Exercise goal —
Report every line below that holds the word "notified".

Segment Start: Record excerpts

(* ===== verification/GeneticLock.v ===== *)
(** [GeneticLock]: the object and its methods.

    The class of [genetic/genetic_lock.hpp] as a record and one definition per
    method, each run by a single thread from start to end; the interleaving of
    several threads is the subject of [GeneticProtocol] and [TrainingThread].
    Training draws random numbers, so the methods that train are computations of
    [rand]. The thread-local sampling counter and sample buffer are arguments,
    like the clock. *)
From S2P Require Import Double BlockMap RangeLock Sampling Random Chromosome GeneticPartitioner Prelude.

(** The members of the class; [training_thread_] records whether the thread is
    joinable. *)
Record GeneticLock := {
  array_size_ : Z;
  block_size_ : Z;
  training_batch_size_ : Z;
  training_sample_rate_ : Z;
  min_training_skew_ : double;
  training_probe_gap_ : Z;
  locks_ : gmap Z nat;
  partitioner_ : GeneticPartitioner;
  current_cuts_ : list Z;
  block_to_lock_ : list Z;
  pending_queries_ : list Query;
  training_enabled_ : bool;
  stop_training_thread_ : bool;
  pause_queries_ : bool;
  partition_epoch_ : Z;
  training_thread_ : bool;
  operation_count_ : Z;
  training_count_ : Z;
  next_training_probe_operation_ : Z;
  total_lock_time_ : Z;
  total_training_time_ : Z
}.

(** Assignments to one member. *)
Definition set_locks_ (d : GeneticLock) (v : gmap Z nat) : GeneticLock := {| d with locks_ := v |}.
Definition set_partitioner_ (d : GeneticLock) (v : GeneticPartitioner) : GeneticLock := {| d with partitioner_ := v |}.
Definition set_current_cuts_ (d : GeneticLock) (v : list Z) : GeneticLock := {| d with current_cuts_ := v |}.
Definition set_block_to_lock_ (d : GeneticLock) (v : list Z) : GeneticLock := {| d with block_to_lock_ := v |}.
Definition set_pending_queries_ (d : GeneticLock) (v : list Query) : GeneticLock := {| d with pending_queries_ := v |}.
Definition set_training_enabled_ (d : GeneticLock) (v : bool) : GeneticLock := {| d with training_enabled_ := v |}.
Definition set_stop_training_thread_ (d : GeneticLock) (v : bool) : GeneticLock := {| d with stop_training_thread_ := v |}.
Definition set_pause_queries_ (d : GeneticLock) (v : bool) : GeneticLock := {| d with pause_queries_ := v |}.
Definition set_partition_epoch_ (d : GeneticLock) (v : Z) : GeneticLock := {| d with partition_epoch_ := v |}.
Definition set_training_thread_ (d : GeneticLock) (v : bool) : GeneticLock := {| d with training_thread_ := v |}.
Definition set_operation_count_ (d : GeneticLock) (v : Z) : GeneticLock := {| d with operation_count_ := v |}.
Definition set_training_count_ (d : GeneticLock) (v : Z) : GeneticLock := {| d with training_count_ := v |}.
Definition set_next_probe (d : GeneticLock) (v : Z) : GeneticLock := {| d with next_training_probe_operation_ := v |}.
Definition set_total_lock_time_ (d : GeneticLock) (v : Z) : GeneticLock := {| d with total_lock_time_ := v |}.
Definition set_total_training_time_ (d : GeneticLock) (v : Z) : GeneticLock := {| d with total_training_time_ := v |}.

Definition kLocalTrainingFlushSize : Z := 64.

(** [LocalTrainingBuffer]: one per thread, for all the objects of the class; an
    object is identified by a number. *)
Record LocalTrainingBuffer := { buffer_owner : option nat; buffer_queries : list Query }.

(** What a thread keeps between its calls: [counter] and [local_buffer]. *)
Record ThreadLocals := { counter : Z; local_buffer : LocalTrainingBuffer }.

(** What a round of [TrainingLoop] does once it holds [pending_mutex_]. *)
Inductive training_step (A : Type) := Waits | Exits | Trains (a : A).
Arguments Waits {A}.
Arguments Exits {A}.
Arguments Trains {A} a.

Section GeneticLock.
  Variables (kLockCnt kBlocks : Z).
  Context `{R : RandomSource} `{PS : PopulationSort}.

(** The constructor. *)
Definition make (array_size training_batch_size history_limit population_size elite_count
    generation_count training_sample_rate : Z) (min_training_skew : double)
    (training_probe_gap : Z) : GeneticLock :=
  let partitioner :=
    make_partitioner kLockCnt kBlocks array_size history_limit population_size elite_count
      generation_count 4 (d_lit 90 100) (d_lit 35 100) (d_lit 55 100) kBlocks in
  let cuts := partitioner_PartitionCuts partitioner in
  {| array_size_ := array_size;
     block_size_ := init_block_size kBlocks array_size;
     training_batch_size_ := Z.max training_batch_size 1;
     training_sample_rate_ := Z.max training_sample_rate 1;
     min_training_skew_ := d_max min_training_skew d_one;
     training_probe_gap_ := training_probe_gap;
     locks_ := ∅;
     partitioner_ := partitioner;
     current_cuts_ := cuts;
     block_to_lock_ := RefreshBlockToLock kLockCnt kBlocks cuts (replicate (Z.to_nat kBlocks) 0);
     pending_queries_ := [];
     training_enabled_ := false;
     stop_training_thread_ := false;
     pause_queries_ := false;
     partition_epoch_ := 0;
     training_thread_ := false;
     operation_count_ := 0;
     training_count_ := 0;
     next_training_probe_operation_ := 0;
     total_lock_time_ := 0;
     total_training_time_ := 0 |}.

(** ** Training samples *)

Definition ShouldSampleTraining (d : GeneticLock) (counter : Z) : bool * Z :=
  if negb (training_enabled_ d) then (false, counter)
  else if operation_count_ d <? next_training_probe_operation_ d then (false, counter)
  else if training_sample_rate_ d <=? 1 then (true, counter)
  else sample_tick (training_sample_rate_ d) counter.

(** [FlushTrainingSamples]; the boolean says whether [training_cv_] is notified. *)
Definition FlushTrainingSamples (d : GeneticLock) (queries : list Query) : bool * GeneticLock :=
  if decide (length queries = 0%nat) then (false, d)
  else
    let d := set_pending_queries_ d (pending_queries_ d ++ queries) in
    (training_batch_size_ d <=? len (pending_queries_ d), d).

Definition EnqueueTrainingSample (this : nat) (d : GeneticLock) (b : LocalTrainingBuffer)
    (query : Query) : bool * GeneticLock * LocalTrainingBuffer :=
  let b := if decide (buffer_owner b = Some this) then b
           else {| buffer_owner := Some this; buffer_queries := [] |} in
  let b := {| b with buffer_queries := buffer_queries b ++ [query] |} in
  if kLocalTrainingFlushSize <=? len (buffer_queries b)
  then let (notified, d) := FlushTrainingSamples d (buffer_queries b) in
       (notified, d, {| b with buffer_queries := [] |})
  else (false, d, b).

(** The sample of a query: its ends as [uint32_t]. *)
Definition training_sample (left right : Z) : Query :=
  {| q_left := u32 left; q_right := u32 right; q_target := u32 left; q_delta := 0 |}.

(** ** Training *)

(** The hits of one query, and the number of hits. *)
Definition skew_query (block_size : Z) (st : list Z * Z) (query : Query) : list Z * Z :=
  let left_block := PositionToBlock kBlocks block_size (q_left query) in
  let right_block := PositionToBlock kBlocks block_size (q_right query) in
  for_range left_block (right_block + 1)
    (λ block st, (st.1.[block <- st.1.[block] +₆₄ 1], st.2 +₆₄ 1)) st.

Definition HasEnoughSkew (block_size : Z) (min_training_skew : double) (batch : list Query) : bool :=
  if decide (length batch = 0%nat) then false
  else
    let '(block_hits, total_hits) :=
      foldl (skew_query block_size) (replicate (Z.to_nat kBlocks) 0, 0) batch in
    if total_hits =? 0 then false
    else
      let max_block := max_element block_hits in
      let average_block := d_of_Z total_hits /ᵈ d_of_Z kBlocks in
      (average_block >?ᵈ d_zero) && ((d_of_Z max_block /ᵈ average_block) >=?ᵈ min_training_skew).

Definition ScheduleNextTrainingProbe (d : GeneticLock) : GeneticLock :=
  if training_probe_gap_ d =? 0 then d
  else set_next_probe d (operation_count_ d +₆₄ training_probe_gap_ d).

(** [publish_partition]. *)
Definition publish_partition (d : GeneticLock) (next_cuts : list Z) : GeneticLock :=
  let d := set_partition_epoch_ d (partition_epoch_ d +₆₄ 1) in
  let d := set_current_cuts_ d next_cuts in
  let d := set_block_to_lock_ d (RefreshBlockToLock kLockCnt kBlocks (current_cuts_ d) (block_to_lock_ d)) in
  set_partition_epoch_ d (partition_epoch_ d +₆₄ 1).

(** The end of [TrainOnBatch] after the publication. *)
Definition finish_training (delta : Z) (d : GeneticLock) : GeneticLock :=
  let d := set_pause_queries_ d false in
  let d := set_total_training_time_ d (total_training_time_ d + delta) in
  set_training_count_ d (training_count_ d +₆₄ 1).

(** [TrainOnBatch] after the partitioner has seen the batch. *)
Definition install_cuts (me : nat) (throws : Z → bool) (delta : Z) (previous_cuts : list Z)
    (d : GeneticLock) : outcome unit * GeneticLock :=
  let next_cuts := partitioner_PartitionCuts (partitioner_ d) in
  if decide (next_cuts = previous_cuts)
  then
    let d := set_total_training_time_ d (total_training_time_ d + delta) in
    (Returned tt, ScheduleNextTrainingProbe d)
  else
    let concurrent_queries := training_enabled_ d in
    if concurrent_queries
    then
      let d := set_pause_queries_ d true in
      match construct me throws 0 (kLockCnt - 1) (locks_ d) with
      | (locks, Thrown) => (Thrown, set_locks_ d locks)
      | (locks, Returned all_locks) =>
          let d := publish_partition (set_locks_ d locks) next_cuts in
          let d := set_locks_ d (destroy all_locks (locks_ d)) in
          (Returned tt, finish_training delta d)
      end
    else (Returned tt, finish_training delta (publish_partition d next_cuts)).

(** [TrainOnBatch], run by thread [me] with [training_mutex_] held; [throws]
    says which [lock()] throws, [delta] is the time the training took. *)
Definition TrainOnBatch (me : nat) (throws : Z → bool) (delta : Z) (d : GeneticLock)
    (batch : list Query) : rand (outcome unit * GeneticLock) :=
  let previous_cuts := current_cuts_ d in
  p ← ObserveBatch kLockCnt kBlocks (partitioner_ d) batch;
  mret (install_cuts me throws delta previous_cuts (set_partitioner_ d p)).

Definition ObserveBatch (me : nat) (throws : Z → bool) (delta : Z) (d : GeneticLock)
    (batch : list Query) : rand (outcome unit * GeneticLock) :=
  if decide (length batch = 0%nat) then mret (Returned tt, d)
  else if HasEnoughSkew (block_size_ d) (min_training_skew_ d) batch then TrainOnBatch me throws delta d batch
  else mret (Returned tt, d).

Definition FlushTraining (me : nat) (throws : Z → bool) (delta : Z) (d : GeneticLock) :
    rand (outcome unit * GeneticLock) :=
  let batch := pending_queries_ d in
  let d := set_pending_queries_ d [] in
  if decide (length batch = 0%nat) then mret (Returned tt, d)
  else ObserveBatch me throws delta d batch.

(** One round of [TrainingLoop]. *)
Definition training_round (me : nat) (throws : Z → bool) (delta : Z) (d : GeneticLock) :
    training_step (rand (outcome unit * GeneticLock)) :=
  if negb (stop_training_thread_ d || (training_batch_size_ d <=? len (pending_queries_ d))) then Waits
  else if stop_training_thread_ d then Exits
  else
    let batch := pending_queries_ d in
    let d := set_pending_queries_ d [] in
    Trains (if negb (HasEnoughSkew (block_size_ d) (min_training_skew_ d) batch)
            then mret (Returned tt, ScheduleNextTrainingProbe d)
            else TrainOnBatch me throws delta d batch).

(** [StartRebuilder] before the new thread runs. *)
Definition StartRebuilder (d : GeneticLock) : GeneticLock :=
  if training_thread_ d then d
  else
    let d := set_stop_training_thread_ d false in
    let d := set_next_probe d (training_probe_gap_ d) in
    let d := set_training_enabled_ d true in
    set_training_thread_ d true.

(** [StopRebuilder], after the training thread has been joined. *)
Definition StopRebuilder (d : GeneticLock) : GeneticLock :=
  let d := set_training_enabled_ d false in
  let d := set_stop_training_thread_ d true in
  let d := if training_thread_ d then set_training_thread_ d false else d in
  set_pending_queries_ d [].

Definition ForceSaveStats (d : GeneticLock) : GeneticLock := d.

Definition SetTrainingEnabled (d : GeneticLock) (enabled : bool) : GeneticLock :=
  set_training_enabled_ d enabled.

(** ** Queries *)

(** The body of [while (true)] in [WriteQuery], after the pause. The
    [std::lock_guard] of the one-mutex case is [construct] on one mutex. *)
Definition attempt {D : Type} (me : nat) (throws : Z → bool) (delta : Z) (func : Z → Z → D → D)
    (left right : Z) (st : GeneticLock * D) : round (GeneticLock * D) :=
  let '(d, data) := st in
  let epoch := partition_epoch_ d in
  if Z.odd epoch then Continue st
  else
    let '(first_lock, last_lock) :=
      FindLocksSegmentUnlocked kBlocks (block_to_lock_ d) (block_size_ d) left right in
    if last_lock <? first_lock then Continue st
    else
      match construct me throws first_lock last_lock (locks_ d) with
      | (locks, Thrown) => Threw (set_locks_ d locks, data)
      | (locks, Returned guard) =>
          let d := set_locks_ d locks in
          let current_epoch := partition_epoch_ d in
          if negb (epoch =? current_epoch) || Z.odd current_epoch
          then Continue (set_locks_ d (destroy guard (locks_ d)), data)
          else
            let d := set_total_lock_time_ d (total_lock_time_ d + delta) in
            let d := set_operation_count_ d (operation_count_ d +₆₄ 1) in
            let data := func left right data in
            Ran (set_locks_ d (destroy guard (locks_ d)), data)
      end.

Segment End: Record excerpts

Solution —
(** [FlushTrainingSamples]; the boolean says whether [training_cv_] is notified. *)
  then let (notified, d) := FlushTrainingSamples d (buffer_queries b) in
       (notified, d, {| b with buffer_queries := [] |})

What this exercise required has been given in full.